10 Marathons in 10 Tagen – Wie macht man sowas eigentlich ?

Mit der Premiere einer 10-Marathon-in-Serie-Veranstaltung in Bad Blumau, Steiermark (http://www.lauffestival.com/10in10.html) findet heuer auch in Österreich das Format der Serienmarathons (einzelne Marathons, die als Einzelmarathons ausgeschrieben und gewertet werden und hintereinander stattfinden. Z.B. pro Tag oder mehrere pro Tag, etc.) Einzug.

Im Folgenden sollen die Erfahrungen, die ich in den letzten drei Jahren jeweils am Lago d’Orta (Novarra, ITA) machen konnte (http://www.orta10in10.it/), für den 10-in-10 Bewerb ein paar Tipps und Empfehlungen anbieten.

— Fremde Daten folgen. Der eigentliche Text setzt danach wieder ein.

(** ** The statistics of a diagram *)

Lemma stats_step_policy (exclude_infinite : bool)
  (max_finite_value : option float64) (iv : interval)
  (births deaths : list float64) :
  stats_step exclude_infinite max_finite_value (births, deaths) iv =
  match policy exclude_infinite max_finite_value iv with
  | Some bd => ((births ++ [fst bd])%list, (deaths ++ [snd bd])%list)
  | None => (births, deaths)
  end.
Proof.
  destruct iv as [dim [birth death]]. unfold stats_step, policy.
  destruct (np_isinf death); [destruct exclude_infinite;
                              [| destruct max_finite_value] |]; reflexivity.
Qed.

Lemma stats_loop_retained (exclude_infinite : bool)
  (max_finite_value : option float64) (diag : diagram)
  (births deaths : list float64) :
  fold_left (stats_step exclude_infinite max_finite_value) diag (births, deaths)
  = ((births ++ map fst (retained exclude_infinite max_finite_value diag))%list,
     (deaths ++ map snd (retained exclude_infinite max_finite_value diag))%list).
Proof.
  revert births deaths.
  induction diag as [| iv diag IH]; intros births deaths.
  - simpl. rewrite !app_nil_r. reflexivity.
  - cbn [fold_left]. rewrite stats_step_policy.
    unfold retained at 1 2. cbn [flat_map].
    fold (retained exclude_infinite max_finite_value diag).
    destruct (policy exclude_infinite max_finite_value iv) as [bd |];
      rewrite IH; cbn [app map]; rewrite <- ?app_assoc; reflexivity.
Qed.

Lemma summary_keys (prefix : string) (births deaths : list float64) :
  keys (summary prefix births deaths) = stat_keys prefix.
Proof. reflexivity. Qed.

Lemma extract_persistence_stats_retained (diag : diagram) (prefix : string)
  (exclude_infinite : bool) (max_finite_value : option float64) :
  extract_persistence_stats diag prefix exclude_infinite max_finite_value =
  match retained exclude_infinite max_finite_value diag with
  | [] => all_missing prefix
  | kept => summary prefix (map fst kept) (map snd kept)
  end.
Proof.
  destruct diag as [| iv diag].
  - simpl. apply nan_stats_all_missing.
  - unfold extract_persistence_stats.
    rewrite stats_loop_retained. cbn [app].
    destruct (retained exclude_infinite max_finite_value (iv :: diag))
      as [| bd kept].
    + simpl. apply nan_stats_all_missing.
    + cbn [map length Nat.ltb Nat.leb].
      rewrite dict_of_distinct; [reflexivity |].
      exact (NoDup_stat_keys prefix).
Qed.

Lemma np_mean_single (r : R) : np_mean [Fin r] = Fin r.
Proof.
  unfold np_mean, np_sum. cbn [fold_left fadd length INR fdiv].
  destruct (Req_dec_T 1 0) as [E | _]; [lra |].
  f_equal. field.
Qed.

Die wichtigsten Erkenntnisse und Tipps :

  • Die mentale Einstellung: 10 Tage sind 10 Tage -> Mindset eines Ultras
  • Fit antreten und fit bleiben während 10 Tagen
  • Organisatorische Vorbereitung -> 10 Tage Laufen – und sonst nichts!
  • Regeneration -> der Schlüssel zur erfolgreichen Teilnahme
  • Aufmerksamkeit auf die Füße -> sie gilt es zu hegen und pflegen
  • Die Laufstrategie -> Starte langsam! (aber wer will das schon)
  • Die Logik der 10-in-10: der erste Halbmarathon wird zur zweiten Hälfte
  • Wetter – ist immer ein Faktor -> behalte einen kühlen Kopf
  • Stimmung und Atmosphäre -> mach Dich unabhängig(er) von Befindlichkeiten

  • Lasse Platz für Unerwartetes

 

  1. Die mentale Einstellung für einen 10-in-10 folgt großteils der eines Ultra-Etappenlaufes. Obwohl zwar hier jeder einzelne erfolgreich absolvierte Tag/Lauf separat als Einzelmarathon gewertet wird, sollte man aber, um im Bewerb für alle 10 Marathons zu bleiben, von vornweg das Gesamtziel im Blickpunkt halten. Das bedeutet vor allem Tagesziele dem großen Ganzen unterzuordnen und wenn’s mal an einem Tag nicht so ‘läuft’, dann ist das in Relation eher nebensächlich. Bei einzelnen Marathons gibt es ja bereits Up’s und Down’s, bei einem Ultra meist mehrere (und intensivere), bei einem 10-in-10 erst recht.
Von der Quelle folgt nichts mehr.